PhD – Meta Learning from Few Tasks with Hybrid Models

  • Robert-Bosch-Campus 1, 71272 Renningen, Germany
  • Full-time
  • Legal Entity: Robert Bosch GmbH

Company Description

Do you want beneficial technologies being shaped by your ideas? Whether in the areas of mobility solutions, consumer goods, industrial technology or energy and building technology – with us, you will have the chance to improve quality of life all across the globe. Welcome to Bosch.

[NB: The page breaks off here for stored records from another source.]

(** The submission and the answer to it, when the server accepts. *)
Lemma submit_accepted m sv g fs u n usr b :
  good m -> form (ui m) = Some (g, fs) -> BookingForm.loading fs = false ->
  truthy (BookingForm.userId fs) = true -> Number_ (BookingForm.userId fs) = VNum u ->
  id (ui m) = string_of_Z n -> Server.safe_int u -> Server.safe_int n ->
  Server.users sv !! u = Some usr -> Server.books sv !! n = Some b ->
  (0 < Server.available_copies b)%Z ->
  exists wl s',
    perform [User FormSubmit; Answer (next_id m)] (World m sv) =
      World (Machine s' (<[S (next_id m) := wl]> (pending m)) (S (S (next_id m)))
               (sent m ++ [createBooking (VObj [("user_id", VNum u); ("book_id", VNum n)]);
                           getBook (VStr (string_of_Z n))])
               (unhandled m))
            (after_booking u n b sv) /\
    loading_of (ui m) = Some wl /\
    form s' = None /\ truthy (error s') = false /\ id s' = string_of_Z n.
Proof.
  intros Hg Hf Hl Ht Hu Hid Hsu Hsn Husr Hb Hpos.
  pose proof (wf_fresh m (next_id m) (good_wf _ Hg) (le_n _)) as Hfresh.
  destruct (fire_submit_machine storedUser m g fs Hf Hl Ht)
    as (wk & s1 & Hk & Hr & Hm1 & _ & He1 & _ & Hi1).
  rewrite Hid, (booking_payload n _ u Hu) in Hr.
  unfold System.perform. cbn [foldl]. unfold System.act at 2. cbn [page_user client server].
  rewrite Hm1, (act_answer _ _ _ _ _ wk) by apply lookup_insert_eq.
  rewrite (handle_booking ai _ u n sv Hsu Hsn Hr),
    (Server.post_booking_accepted u n usr b sv Husr Hb Hpos).
  cbn [Server.created fst snd].
  edestruct (fire_accepted storedUser) as (wl & s2 & Hwl & -> & Hf2 & He2 & Hi2);
    [apply lookup_insert_eq|exact Hk|exact Hf|reflexivity|].
  exists wl, s2. cbn [next_id pending sent unhandled Async.ui] in *.
  rewrite delete_insert_eq, (delete_id _ _ Hfresh), Hr, Hid, <- app_assoc.
  split; [done|]. split_and!; [done..| |].
  - rewrite He2, BookDetails.commit_error, He1. by eapply mounted_no_error.
  - rewrite Hi2, <- Hid, <- Hi1. unfold commit.
    destruct (shows_book s1); [by destruct (form s1)|done].
Qed.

The Robert Bosch GmbH is looking forward to your application!

Job Description

Single-task learning aims to generalize over a sample set collected for a specific learning task (e.g. 10-class object classification from images). Contrarily, meta-learning assumes few examples available for progressively many tasks and aims to learn the regularities that govern the occurrence of these tasks. Meta-learning aims to infer a distribution on tasks, so that a sensible learner can be sampled for a new task for which only a handful of observations are available. Hence, they directly target extrapolation settings, which call for a proper uncertainty treatment. This PhD position is about development of novel meta-learning methods that benefit maximally from well-calibrated uncertainties provided from Bayesian task predictors. During your PhD you will be part of the active research team at the Bosch Center for Artificial Intelligence (BCAI, 

  • Help shape the future: You invent novel ways to integrate Bayesian neural networks into the meta-learning setup.
  • Observe, and think ahead: You conduct prototypical algorithm implementations and benchmarking on real-world data sets.
  • Take responsibility: You publish in top-tier conferences (ICML, NIPS, ICLR, AISTATS, etc.) and journals (JMLR, PAMI, etc.).
  • Experience cooperation: You screen literature and build up close contact with the academic community.
  • Networked communication: You participate in academic interactions within the BCAI research team.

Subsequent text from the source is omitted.